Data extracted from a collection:
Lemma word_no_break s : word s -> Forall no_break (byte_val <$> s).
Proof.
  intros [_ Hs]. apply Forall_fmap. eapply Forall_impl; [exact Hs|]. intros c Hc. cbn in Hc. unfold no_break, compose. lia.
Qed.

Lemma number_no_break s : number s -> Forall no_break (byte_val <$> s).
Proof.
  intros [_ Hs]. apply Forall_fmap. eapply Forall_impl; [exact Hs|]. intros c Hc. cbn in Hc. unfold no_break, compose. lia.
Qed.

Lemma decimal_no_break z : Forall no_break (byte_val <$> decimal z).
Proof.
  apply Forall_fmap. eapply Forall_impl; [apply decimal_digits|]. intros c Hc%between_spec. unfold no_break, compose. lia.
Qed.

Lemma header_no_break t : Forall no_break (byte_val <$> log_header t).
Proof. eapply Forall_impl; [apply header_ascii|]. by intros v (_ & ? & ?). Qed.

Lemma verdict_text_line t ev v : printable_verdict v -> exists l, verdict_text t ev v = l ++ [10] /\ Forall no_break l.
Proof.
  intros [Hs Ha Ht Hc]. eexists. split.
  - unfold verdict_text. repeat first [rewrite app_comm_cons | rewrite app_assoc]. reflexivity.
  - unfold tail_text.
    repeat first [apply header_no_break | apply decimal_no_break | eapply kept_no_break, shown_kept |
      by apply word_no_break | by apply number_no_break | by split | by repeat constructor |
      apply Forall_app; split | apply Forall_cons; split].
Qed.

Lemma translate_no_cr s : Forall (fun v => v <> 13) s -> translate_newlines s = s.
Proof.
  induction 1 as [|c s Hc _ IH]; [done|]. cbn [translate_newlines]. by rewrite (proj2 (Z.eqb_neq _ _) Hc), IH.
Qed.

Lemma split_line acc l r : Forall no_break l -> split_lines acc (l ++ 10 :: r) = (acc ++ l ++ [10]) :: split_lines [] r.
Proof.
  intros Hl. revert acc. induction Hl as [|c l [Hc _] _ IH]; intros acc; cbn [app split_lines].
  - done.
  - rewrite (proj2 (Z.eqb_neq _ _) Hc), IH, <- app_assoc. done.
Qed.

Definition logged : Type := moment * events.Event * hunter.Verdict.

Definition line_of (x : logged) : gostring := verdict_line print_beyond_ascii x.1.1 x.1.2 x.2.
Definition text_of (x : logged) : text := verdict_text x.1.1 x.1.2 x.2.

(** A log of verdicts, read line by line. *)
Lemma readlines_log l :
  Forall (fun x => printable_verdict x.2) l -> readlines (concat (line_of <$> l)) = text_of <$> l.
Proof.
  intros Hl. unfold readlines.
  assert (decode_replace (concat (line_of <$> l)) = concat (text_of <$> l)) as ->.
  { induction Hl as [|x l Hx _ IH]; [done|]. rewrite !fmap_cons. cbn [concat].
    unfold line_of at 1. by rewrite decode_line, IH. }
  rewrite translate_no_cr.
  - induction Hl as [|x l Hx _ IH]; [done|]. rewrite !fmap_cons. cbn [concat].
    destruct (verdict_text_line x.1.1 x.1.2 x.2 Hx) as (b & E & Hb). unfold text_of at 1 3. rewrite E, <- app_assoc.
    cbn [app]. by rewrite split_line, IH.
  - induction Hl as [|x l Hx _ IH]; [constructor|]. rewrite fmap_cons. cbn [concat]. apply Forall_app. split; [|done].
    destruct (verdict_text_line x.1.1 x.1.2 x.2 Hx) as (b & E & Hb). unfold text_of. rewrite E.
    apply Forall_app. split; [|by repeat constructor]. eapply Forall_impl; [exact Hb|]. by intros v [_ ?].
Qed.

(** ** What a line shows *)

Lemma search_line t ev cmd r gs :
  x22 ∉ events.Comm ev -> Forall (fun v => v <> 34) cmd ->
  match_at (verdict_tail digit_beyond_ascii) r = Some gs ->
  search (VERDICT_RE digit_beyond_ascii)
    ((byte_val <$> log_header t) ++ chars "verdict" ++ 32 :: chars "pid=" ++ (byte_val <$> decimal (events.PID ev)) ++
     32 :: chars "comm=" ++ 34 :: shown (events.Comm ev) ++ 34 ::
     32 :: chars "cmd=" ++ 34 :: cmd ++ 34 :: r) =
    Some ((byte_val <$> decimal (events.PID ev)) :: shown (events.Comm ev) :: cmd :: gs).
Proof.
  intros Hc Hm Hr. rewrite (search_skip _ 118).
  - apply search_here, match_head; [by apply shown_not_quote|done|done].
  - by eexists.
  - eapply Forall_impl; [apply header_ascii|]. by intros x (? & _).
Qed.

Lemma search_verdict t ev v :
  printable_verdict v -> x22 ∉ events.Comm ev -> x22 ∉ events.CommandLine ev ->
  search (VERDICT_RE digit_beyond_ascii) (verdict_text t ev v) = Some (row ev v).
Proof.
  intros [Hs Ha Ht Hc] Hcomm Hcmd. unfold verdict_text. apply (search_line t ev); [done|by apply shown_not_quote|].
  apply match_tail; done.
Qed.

• [AIM OF THE TASK] Every entry must be duplicated exactly as it was written.

• [RESULT OF THIS TASK]
Lemma word_no_break s : word s -> Forall no_break (byte_val <$> s).
Proof.
  intros [_ Hs]. apply Forall_fmap. eapply Forall_impl; [exact Hs|]. intros c Hc. cbn in Hc. unfold no_break, compose. lia.
Qed.

Lemma number_no_break s : number s -> Forall no_break (byte_val <$> s).
Proof.
  intros [_ Hs]. apply Forall_fmap. eapply Forall_impl; [exact Hs|]. intros c Hc. cbn in Hc. unfold no_break, compose. lia.
Qed.

Lemma decimal_no_break z : Forall no_break (byte_val <$> decimal z).
Proof.
  apply Forall_fmap. eapply Forall_impl; [apply decimal_digits|]. intros c Hc%between_spec. unfold no_break, compose. lia.
Qed.

Lemma header_no_break t : Forall no_break (byte_val <$> log_header t).
Proof. eapply Forall_impl; [apply header_ascii|]. by intros v (_ & ? & ?). Qed.

Lemma verdict_text_line t ev v : printable_verdict v -> exists l, verdict_text t ev v = l ++ [10] /\ Forall no_break l.
Proof.
  intros [Hs Ha Ht Hc]. eexists. split.
  - unfold verdict_text. repeat first [rewrite app_comm_cons | rewrite app_assoc]. reflexivity.
  - unfold tail_text.
    repeat first [apply header_no_break | apply decimal_no_break | eapply kept_no_break, shown_kept |
      by apply word_no_break | by apply number_no_break | by split | by repeat constructor |
      apply Forall_app; split | apply Forall_cons; split].
Qed.

Lemma translate_no_cr s : Forall (fun v => v <> 13) s -> translate_newlines s = s.
Proof.
  induction 1 as [|c s Hc _ IH]; [done|]. cbn [translate_newlines]. by rewrite (proj2 (Z.eqb_neq _ _) Hc), IH.
Qed.

Lemma split_line acc l r : Forall no_break l -> split_lines acc (l ++ 10 :: r) = (acc ++ l ++ [10]) :: split_lines [] r.
Proof.
  intros Hl. revert acc. induction Hl as [|c l [Hc _] _ IH]; intros acc; cbn [app split_lines].
  - done.
  - rewrite (proj2 (Z.eqb_neq _ _) Hc), IH, <- app_assoc. done.
Qed.

Definition logged : Type := moment * events.Event * hunter.Verdict.

Definition line_of (x : logged) : gostring := verdict_line print_beyond_ascii x.1.1 x.1.2 x.2.
Definition text_of (x : logged) : text := verdict_text x.1.1 x.1.2 x.2.

(** A log of verdicts, read line by line. *)
Lemma readlines_log l :
  Forall (fun x => printable_verdict x.2) l -> readlines (concat (line_of <$> l)) = text_of <$> l.
Proof.
  intros Hl. unfold readlines.
  assert (decode_replace (concat (line_of <$> l)) = concat (text_of <$> l)) as ->.
  { induction Hl as [|x l Hx _ IH]; [done|]. rewrite !fmap_cons. cbn [concat].
    unfold line_of at 1. by rewrite decode_line, IH. }
  rewrite translate_no_cr.
  - induction Hl as [|x l Hx _ IH]; [done|]. rewrite !fmap_cons. cbn [concat].
    destruct (verdict_text_line x.1.1 x.1.2 x.2 Hx) as (b & E & Hb). unfold text_of at 1 3. rewrite E, <- app_assoc.
    cbn [app]. by rewrite split_line, IH.
  - induction Hl as [|x l Hx _ IH]; [constructor|]. rewrite fmap_cons. cbn [concat]. apply Forall_app. split; [|done].
    destruct (verdict_text_line x.1.1 x.1.2 x.2 Hx) as (b & E & Hb). unfold text_of. rewrite E.
    apply Forall_app. split; [|by repeat constructor]. eapply Forall_impl; [exact Hb|]. by intros v [_ ?].
Qed.

(** ** What a line shows *)

Lemma search_line t ev cmd r gs :
  x22 ∉ events.Comm ev -> Forall (fun v => v <> 34) cmd ->
  match_at (verdict_tail digit_beyond_ascii) r = Some gs ->
  search (VERDICT_RE digit_beyond_ascii)
    ((byte_val <$> log_header t) ++ chars "verdict" ++ 32 :: chars "pid=" ++ (byte_val <$> decimal (events.PID ev)) ++
     32 :: chars "comm=" ++ 34 :: shown (events.Comm ev) ++ 34 ::
     32 :: chars "cmd=" ++ 34 :: cmd ++ 34 :: r) =
    Some ((byte_val <$> decimal (events.PID ev)) :: shown (events.Comm ev) :: cmd :: gs).
Proof.
  intros Hc Hm Hr. rewrite (search_skip _ 118).
  - apply search_here, match_head; [by apply shown_not_quote|done|done].
  - by eexists.
  - eapply Forall_impl; [apply header_ascii|]. by intros x (? & _).
Qed.

Lemma search_verdict t ev v :
  printable_verdict v -> x22 ∉ events.Comm ev -> x22 ∉ events.CommandLine ev ->
  search (VERDICT_RE digit_beyond_ascii) (verdict_text t ev v) = Some (row ev v).
Proof.
  intros [Hs Ha Ht Hc] Hcomm Hcmd. unfold verdict_text. apply (search_line t ev); [done|by apply shown_not_quote|].
  apply match_tail; done.
Qed.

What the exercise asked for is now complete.